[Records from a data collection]
....

(** The page numbers below [u] stay copied when [u] is added. *)
Lemma copying_next s s' k0 l0 pd T U d T' U' k l u a b k2 k3 l3 T3 da :
  aspace s k0 l0 pd T U -> copying s' k0 l0 pd T U d T' U' k (b :: l) u -> 0 <= u < UPAGES -> U !! u = Some a ->
  pages k !! a = Some da -> pages k2 = <[b := da]> (pages k) -> use_lock k2 = use_lock k -> (b ∉ own d T' U' ++ l) ->
  forall s3, aspace s3 k3 l3 d T3 (<[u := b]> U') -> extends d k2 l T' k3 l3 T3 ->
  ent (pages k3) T3 u = PTE (V2P b) (PTE_FLAGS (ent (pages k) T u)) ->
  (forall v, 0 <= v -> v <> u -> ent (pages k3) T3 v = ent (pages k2) T' v) ->
  copying s3 k0 l0 pd T U d T3 (<[u := b]> U') k3 l3 (u + 1).
Proof using All.
  intros Has0 [Hsrc Hdst Hperm Hfr Hcp Hrest Hkern Hlk] Hu HU Hda Hk2 Hul2 Hbn s3 Has3 Hex3 Heu Hev.
  assert (own d T3 (<[u := b]> U') ++ l3 ≡ₚ l0) as Hperm3.
  { rewrite own_insert by (by apply Hrest). cbn. rewrite (own_extends d T' U' _ _ _ _ _ Hex3), <- Hperm. solve_Permutation. }
  assert (forall p, p ∉ l0 -> pages k3 !! p = pages k0 !! p) as Hfr3.
  { intros p Hp. rewrite <- Hfr by done. rewrite <- Hperm3 in Hp. apply not_elem_of_app in Hp as [Hp _].
    rewrite own_insert in Hp by (by apply Hrest). unfold own in Hp. apply not_elem_of_cons in Hp as [Hpb Hp].
    apply not_elem_of_cons in Hp as [Hpd Hp]. apply not_elem_of_app in Hp as [HpT _].
    rewrite (ex_frame _ _ _ _ _ _ _ Hex3) by done. rewrite Hk2. by apply lookup_insert_ne. }
  destruct (own_nodup _ _ _ _ (as_nodup _ _ _ _ _ _ Has3)) as (_ & HdU & HTU & _).
  destruct (own_nodup _ _ _ _ (as_nodup _ _ _ _ _ _ Has0)) as (_ & _ & _ & Hol).
  assert (forall v c, <[u := b]> U' !! v = Some c -> pages k3 !! c = pages k2 !! c) as Hpg.
  { intros v c Hv. assert (c ∈ tabs (<[u := b]> U')) as Hc by (apply elem_of_tabs; by exists v).
    apply (ex_frame _ _ _ _ _ _ _ Hex3); [by intros ->|]. intros ?. by apply (HTU c). }
  assert (forall v, ent (pages k2) T' v = ent (pages k) T' v) as He2.
  { intros v. apply ent_frame. intros p Hp. rewrite Hk2. apply lookup_insert_ne. intros <-. apply Hbn, elem_of_app. left.
    unfold own. apply elem_of_cons. right. apply elem_of_app. by left. }
  assert (forall p, p ∈ own pd T U -> pages k !! p = pages k0 !! p) as Hsrcp by (intros p ?%Hol; by apply Hfr).
  split; try done.
  - eapply src_frame; [exact Has0|by eapply sp_at, as_space|by eapply sp_free, as_space|done|].
    intros p Hp. rewrite <- Hperm3. apply elem_of_app. by right.
  - intros v Hv. destruct (decide (v = u)) as [->|Hne].
    + exists a, b. split; [done|]. split; [apply lookup_insert_eq|]. split.
      * rewrite (Hpg u) by apply lookup_insert_eq. rewrite Hk2, lookup_insert_eq, <- Hda. apply Hsrcp.
        unfold own. apply elem_of_cons. right. apply elem_of_app. right. apply elem_of_tabs. by exists u.
      * pose proof (as_ent _ _ _ _ _ _ Hsrc u Hu) as He. rewrite HU in He. destruct He as [Hpr _]. rewrite Heu.
        destruct (as_page _ _ _ _ _ _ Has3 u b (lookup_insert_eq _ _ _)) as (_ & Hb & _).
        destruct (page_ok_phys b Hb) as (Hr & Hm & _). pose proof (PTE_FLAGS_mod (ent (pages k) T u)) as Hfm.
        destruct (PTE_spec (V2P b) (PTE_FLAGS (ent (pages k) T u))) as (_ & -> & _); [done|done|rewrite Hfm; apply Z.mod_pos_bound; lia|].
        rewrite flags_present by done. f_equal. apply ent_frame. intros p Hp. apply Hsrcp. unfold own. apply elem_of_cons.
        right. apply elem_of_app. by left.
    + destruct (Hcp v ltac:(lia)) as (a' & b' & Ha' & Hb' & Hpp & Hff). exists a', b'. split; [done|].
      assert (<[u := b]> U' !! v = Some b') as Hv' by (by rewrite lookup_insert_ne). split; [done|]. split.
      * rewrite (Hpg _ _ Hv'), Hk2, <- Hpp. apply lookup_insert_ne. intros <-. apply Hbn, elem_of_app. left.
        unfold own. apply elem_of_cons. right. apply elem_of_app. right. apply elem_of_tabs. by exists v.
      * rewrite Hev, He2 by lia. done.
  - intros v Hv. rewrite lookup_insert_ne by lia. apply Hrest. lia.
  - intros v Hv. rewrite Hev, He2 by lia. by apply Hkern.
  - rewrite (ex_lock _ _ _ _ _ _ _ Hex3). congruence.
Qed.

Lemma wp_copy_page s s0 k0 l0 pd T U d T' U' k l u a X (Q : option Z -> S -> Prop) :
  aspace s0 k0 l0 pd T U -> copying s k0 l0 pd T U d T' U' k l u -> 0 <= u < UPAGES -> U !! u = Some a ->
  (forall s', undone s' k0 l0 -> Q (Some 0) s') ->
  (forall s' T2 U2 k' l', copying s' k0 l0 pd T U d T2 U2 k' l' (u + 1) -> Q None s') ->
  wp (r <~ walkpgdir pd (u * 4096) false;
      match r with
      | None => panic "copyuvm: pte should exist"
      | Some pte =>
          e <~ load_pte pte;
          if negb (is_present e) then panic "copyuvm: page not present"
          else
            let pa := PTE_ADDR e in
            let flags := PTE_FLAGS e in
            mem <~ kalloc;
            if mem =? 0 then freevm d ;;; ret (Some 0)
            else
              data <~ page_at (P2V pa);
              set_page mem data ;;;
              r <~ mappages d (u * 4096) PGSIZE (V2P mem) flags;
              if r <? 0 then kfree mem ;;; freevm d ;;; ret (Some 0) else ret None
      end) X Q s.
Proof using All.
  intros Has0 [Hsrc Hdst Hperm Hfr Hcp Hrest Hkern Hlk] Hu HU Hfail HQ.
  destruct (page_split_v (u * 4096) u) as [Hdx Htx]; [unfold UPAGES in Hu; lia|by rewrite Z.div_mul|].
  destruct (as_page _ _ _ _ _ _ Hsrc _ _ HU) as (_ & Ha & da & Hda & Hdap). destruct (page_ok_phys a Ha) as (_ & _ & HPV & _).
  pose proof (as_ent _ _ _ _ _ _ Hsrc u Hu) as He. rewrite HU in He. destruct He as [Hpr Had].
  assert (exists tab, T !! (u / 1024) = Some tab) as [tab HT].
  { unfold ent in Hpr. destruct (T !! (u / 1024)) as [tab|]; [by exists tab|done]. }
  destruct (space_table _ _ _ _ _ _ _ _ (as_space _ _ _ _ _ _ Hsrc) HT) as (e & Het & _).
  mstep. eapply wp_walk_some; [by eapply as_space|unfold UPAGES in Hu; lia|by rewrite <- Hdx|]. rewrite <- Htx.
  mstep. eapply wp_load_pte; [by eapply sp_at, as_space|done|].
  assert (word_at e (u mod 1024) = ent (pages k) T u) as -> by (unfold ent; by rewrite HT, Het).
  rewrite Hpr, Had. cbn [negb]. cbn zeta.
  mstep. eapply wp_kalloc; [by eapply sp_at, as_space|done|by eapply sp_free, as_space|]. destruct l as [|b l].
  { intros s1 Hat1. cbn [Z.eqb]. mstep. eapply wp_freevm; [eapply aspace_frame; [exact Hdst|done|by eapply sp_free, as_space|done|by intros p _ ?%not_elem_of_nil]|].
    intros s2 k2 l2 Hat2 Hf2 Hl2 Hp2 Hu2. mstep. eapply Hfail. exists k2, l2. split; [done|]. split; [done|].
    split; [by rewrite Hl2|]. split; [|congruence]. intros p Hp. rewrite Hp2, Hfr; [done|done|by rewrite Hperm]. }
  intros s1 k1 Hat1 Hf1 Hp1 Hu1.
  assert (page_ok b) as Hb by (eapply (fo_page _ (b :: l)); [by eapply sp_free, as_space|apply elem_of_cons; by left]).
  pose proof (page_ok_range b Hb) as Hbr. destruct (Z.eqb_spec b 0); [unfold KERNBASE in Hbr; lia|]. rewrite HPV.
  mstep. eapply wp_page_at; [done|by rewrite Hp1|]. unfold set_page. mstep. mstep. mstep.
  set (k2 := k1 <| pages ::= _ |>) in *. match goal with Hx : at_ _ L k2 |- _ => rename Hx into Hat2 end.
  assert (pages k2 = <[b := da]> (pages k)) as Hk2 by (rewrite <- Hp1; done).
  pose proof (fo_nodup _ _ (sp_free _ _ _ _ _ _ (as_space _ _ _ _ _ _ Hdst))) as [Hbl _]%NoDup_cons.
  destruct (aspace_taken s _ k k2 l d T' U' b Hdst Hat2) as [Has2 Hbn]; [by apply free_ok_pages|by intros p Hp; rewrite Hk2; apply lookup_insert_ne|].
  assert (0 <= PTE_FLAGS (ent (pages k) T u) < 4096) as Hfl by (rewrite PTE_FLAGS_mod; apply Z.mod_pos_bound; lia).
  eapply (wp_map_fresh _ k2 l d T' U' u b da); [done|done|by apply Hrest; lia|done|done|rewrite Hk2; apply lookup_insert_eq|done|done| |].
  - intros s3 k3 T3 Has3 Hex3 _ _. cbn [Z.ltb Z.compare].
    assert (own d T3 U' ≡ₚ own d T' U' ++ l) as Hown3 by (rewrite <- (own_extends d T' U' _ _ _ _ _ Hex3), app_nil_r; done).
    eapply (wp_copy_undo s3 k0 l0 k3); [done|done|by rewrite Hown3|rewrite Hown3, <- Hperm; solve_Permutation| | |done].
    + intros p Hp. rewrite <- Hfr by done. rewrite <- Hperm in Hp. apply not_elem_of_app in Hp as [Hpo Hpl].
      apply not_elem_of_cons in Hpl as [Hpb Hpl]. assert (p ∉ own d T3 U') as Hp3 by (rewrite Hown3; by apply not_elem_of_app).
      unfold own in Hp3. apply not_elem_of_cons in Hp3 as [? Hp3]. apply not_elem_of_app in Hp3 as [? _].
      rewrite (ex_frame _ _ _ _ _ _ _ Hex3) by done. rewrite Hk2. by apply lookup_insert_ne.
    + rewrite (ex_lock _ _ _ _ _ _ _ Hex3). change (use_lock k1 = use_lock k0). congruence.
  - intros s3 k3 l3 T3 Has3 Hex3 Heu Hev. cbn [Z.ltb Z.compare]. mstep. eapply HQ.
    eapply (copying_next s0 s k0 l0 pd T U d T' U' k l u a b k2); [done| |done|done|done|done|done|done|done|done|done|done].
    by split.
Qed.
Lemma wp_copyuvm s k l pd T U sz X (Q : Z -> S -> Prop) :
  let n := (sz + 4095) / 4096 in
  aspace s k l pd T U -> 0 <= sz <= KERNBASE -> (forall u, 0 <= u < n -> is_Some (U !! u)) ->
  (forall s', undone s' k l -> Q 0 s') ->
  (forall s' d T' U' k' l', copying s' k l pd T U d T' U' k' l' n -> Q d s') ->
  wp (copyuvm pd sz) X Q s.
Proof using All.
  intros n Has Hsz Hall Hfail HQ. unfold copyuvm. assert (0 <= n <= UPAGES) as Hn.
  { unfold n, UPAGES, KERNBASE in *. split; [apply Z.div_pos; lia|]. apply Z.lt_succ_r, Z.div_lt_upper_bound; lia. }
  mstep. eapply wp_setupkvm; [by eapply sp_at, as_space|by eapply sp_free, as_space| |].
  { intros s1 k1 l1 Hat1 Hf1 Hl1 Hp1 Hu1 _. cbn [Z.eqb]. mstep. eapply Hfail. by exists k1, l1. }
  intros s1 k1 l1 d T1 Hdst Hperm Hkern Hfr Hu1 _.
  assert (copying s1 k l pd T U d T1 ∅ k1 l1 0) as Hcp.
  { split; try done; [|intros; lia]. eapply src_frame; [exact Has|by eapply sp_at, as_space|by eapply sp_free, as_space|done|].
    intros p Hp. rewrite <- Hperm. apply elem_of_app. by right. }
  pose proof (page_ok_range d (proj1 (sp_pd _ _ _ _ _ _ (as_space _ _ _ _ _ _ Hdst)))) as Hd.
  destruct (Z.eqb_spec d 0); [unfold KERNBASE in Hd; lia|]. mstep.
  assert (page_count 0 sz = Z.to_nat n) as ->.
  { unfold page_count, n. f_equal. unfold PGSIZE. f_equal. lia. }
  eapply wp_for_until_seq with (I := fun j s' => exists T' U' k' l', copying s' k l pd T U d T' U' k' l' (Z.of_nat j)).
  - by exists T1, ∅, k1, l1.
  - intros j s2 Hj (T2 & U2 & k2 & l2 & Hcp2). destruct (Hall (Z.of_nat j) ltac:(lia)) as [a Ha].
    replace (PGSIZE * Z.of_nat j) with (Z.of_nat j * 4096) by (unfold PGSIZE; lia).
    eapply wp_copy_page; [exact Has|done|lia|done| |].
    + intros s3 Hun. mstep. by apply Hfail.
    + intros s3 T3 U3 k3 l3 Hcp3. exists T3, U3, k3, l3. by replace (Z.of_nat (Datatypes.S j)) with (Z.of_nat j + 1) by lia.
  - intros s2 (T2 & U2 & k2 & l2 & Hcp2). mstep. eapply HQ. by rewrite Z2Nat.id in Hcp2 by lia.
Qed.
(** ** Growing *)

Definition zero_data : list Z := replicate (Z.to_nat PGSIZE) 0.

(** [j] pages of zeros were added at page number [lo]. *)
Record grown pd k l T U k' l' T' U' (lo j : Z) : Prop := {
  gw_old : forall u, ~ lo <= u < lo + j -> U' !! u = U !! u;
  gw_new : forall u, lo <= u < lo + j -> exists b, U' !! u = Some b /\ pages k' !! b = Some zero_data /\
    ent (pages k') T' u = PTE (V2P b) (Z.lor PTE_W PTE_U);
  gw_perm : own pd T' U' ++ l' ≡ₚ own pd T U ++ l;
  gw_ent : forall v, 0 <= v -> is_Some (U !! v) \/ UPAGES <= v -> ent (pages k') T' v = ent (pages k) T v;
  gw_data : forall v a, U !! v = Some a -> pages k' !! a = pages k !! a;
  gw_frame : forall p, p ∉ own pd T U ++ l -> pages k' !! p = pages k !! p;
  gw_lock : use_lock k' = use_lock k
}.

....

■ Task description: Search the entries for the string "Hall". Copy every line that has it.

■ Task solution:
  intros n Has Hsz Hall Hfail HQ. unfold copyuvm. assert (0 <= n <= UPAGES) as Hn.
  - intros j s2 Hj (T2 & U2 & k2 & l2 & Hcp2). destruct (Hall (Z.of_nat j) ltac:(lia)) as [a Ha].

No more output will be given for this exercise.